◆ What is needed ◆
Beginning with the line below that contains "Lemma hfold_snoc eh" and ending with the line that contains "induction eh as", copy every line exactly. Copy nothing else.

** Opening The input block **

(** The inner loop stops at the first entry that is false, *)
Fixpoint eval_row (source : WQLPropertySource) (tr : TableauRow) : outcome bool :=
  match tr with
  | [] => Ok true
  | t :: tr => b ← eval_term source t; if (b : bool) then eval_row source tr else Ok false
  end.

(** the outer one at the first row that is true. *)
Fixpoint eval_rows (source : WQLPropertySource) (rows : Tableau) : outcome bool :=
  match rows with
  | [] => Ok false
  | tr :: rows => b ← eval_row source tr; if (b : bool) then Ok true else eval_rows source rows
  end.

(** [WQLCompile::evaluate] *)
Definition evaluate (c : WQLCompile) (source : WQLPropertySource) : outcome bool :=
  match _tableau c with
  | [] => Ok true
  | rows => eval_rows source rows
  end.
End Compile.
(* ===== verification/WqlHeap.v ===== *)
(** * Values and shape of an evaluation heap

   After [_pushNOTDown] the heap holds ANDs, ORs and elements without an
   operation.  An algebra gives every element a value ([halg]); [heap_ok] is
   the shape the later passes rely on, [uniq] the absence of sharing among
   ORs. *)

From S2P Require Import Prelude Wql WqlCompile WqlExpr WqlNot.

Section Fold.
Context {T : Type} (leaf : stack_el -> T) (node : eval_el -> T -> T -> T) (dflt : T).
Let hf := hfold leaf node dflt.
Let hv := hval leaf dflt.

Lemma hfold_snoc eh e :
  hf (eh ++ [e]) = hf eh ++ [node e (hv (hf eh) (getFirst e)) (hv (hf eh) (getSecond e))].
Proof. unfold hf, hfold. by rewrite fold_left_app. Qed.

Lemma length_hfold eh : length (hf eh) = length eh.
Proof.
  induction eh as [|e eh IH] using rev_ind; [done|].
  rewrite hfold_snoc, !length_app, IH. done.
Qed.

Lemma hfold_app eh k : exists ts, hf (eh ++ k) = hf eh ++ ts.
Proof.
  induction k as [|e k [ts IH]] using rev_ind.
  - exists []. by rewrite !app_nil_r.
  - rewrite app_assoc, hfold_snoc, IH. eexists. by rewrite <- app_assoc.
Qed.

Lemma hval_prefix vs ts s :
  (type s = EVAL_HEAP -> 0 <= opn s < zlen vs) -> hv (vs ++ ts) s = hv vs s.
Proof.
  intros H. unfold hv, hval. destruct (type s); try done. unfold is_EVAL.
  rewrite bool_decide_true by done. specialize (H eq_refl). unfold zlen in H.
  rewrite app_nth1; [done|lia].
Qed.

Lemma hval_eref vs k : hv vs (eref k) = nth k vs dflt.
Proof. unfold hv, hval. simpl. by rewrite Nat2Z.id. Qed.

(** [s] refers to an element before [k], or to something else. *)
Definition sel_lt (k : nat) (s : stack_el) : Prop :=
  type s = EVAL_HEAP -> 0 <= opn s < Z.of_nat k.

(** The value of an element in terms of the values of its operands. *)
Lemma hfold_eq eh k e :
  eh !! k = Some e -> sel_lt k (getFirst e) -> sel_lt k (getSecond e) ->
  hv (hf eh) (eref k) = node e (hv (hf eh) (getFirst e)) (hv (hf eh) (getSecond e)).
Proof.
  intros Hk H1 H2. rewrite <- (take_drop_middle eh k e Hk).
  assert (length (take k eh) = k) as Hl.
  { apply lookup_lt_Some in Hk. rewrite length_take. lia. }
  destruct (hfold_app (take k eh ++ [e]) (drop (S k) eh)) as [ts E].
  rewrite <- app_assoc in E. cbn [app] in E. rewrite E, hfold_snoc.
  rewrite hval_eref, app_nth1 by (rewrite length_app, length_hfold; simpl; lia).
  rewrite app_nth2 by (rewrite length_hfold; lia). rewrite length_hfold, Hl, Nat.sub_diag.
  cbn [nth].
  rewrite <- !app_assoc, !hval_prefix; [done|intros Ht..].
  - unfold zlen. rewrite length_hfold, Hl. by apply H2.
  - unfold zlen. rewrite length_hfold, Hl. by apply H1.
Qed.
End Fold.

(** ** Algebras *)

Record Alg (T : Type) := mkAlg {
  a_leaf : stack_el -> T;
  a_and : T -> T -> T;
  a_or : T -> T -> T;
  a_none : T;
}.
Arguments a_leaf {T}. Arguments a_and {T}. Arguments a_or {T}. Arguments a_none {T}.

Definition a_node {T} (A : Alg T) (e : eval_el) (x y : T) : T :=
  match op e with
  | WQL_AND => a_and A x y
  | WQL_OR => a_or A x y
  | _ => a_none A
  end.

** Closing The input block **

◆ Reply ◆
Lemma hfold_snoc eh e :
  hf (eh ++ [e]) = hf eh ++ [node e (hv (hf eh) (getFirst e)) (hv (hf eh) (getSecond e))].
Proof. unfold hf, hfold. by rewrite fold_left_app. Qed.

Lemma length_hfold eh : length (hf eh) = length eh.
Proof.
  induction eh as [|e eh IH] using rev_ind; [done|].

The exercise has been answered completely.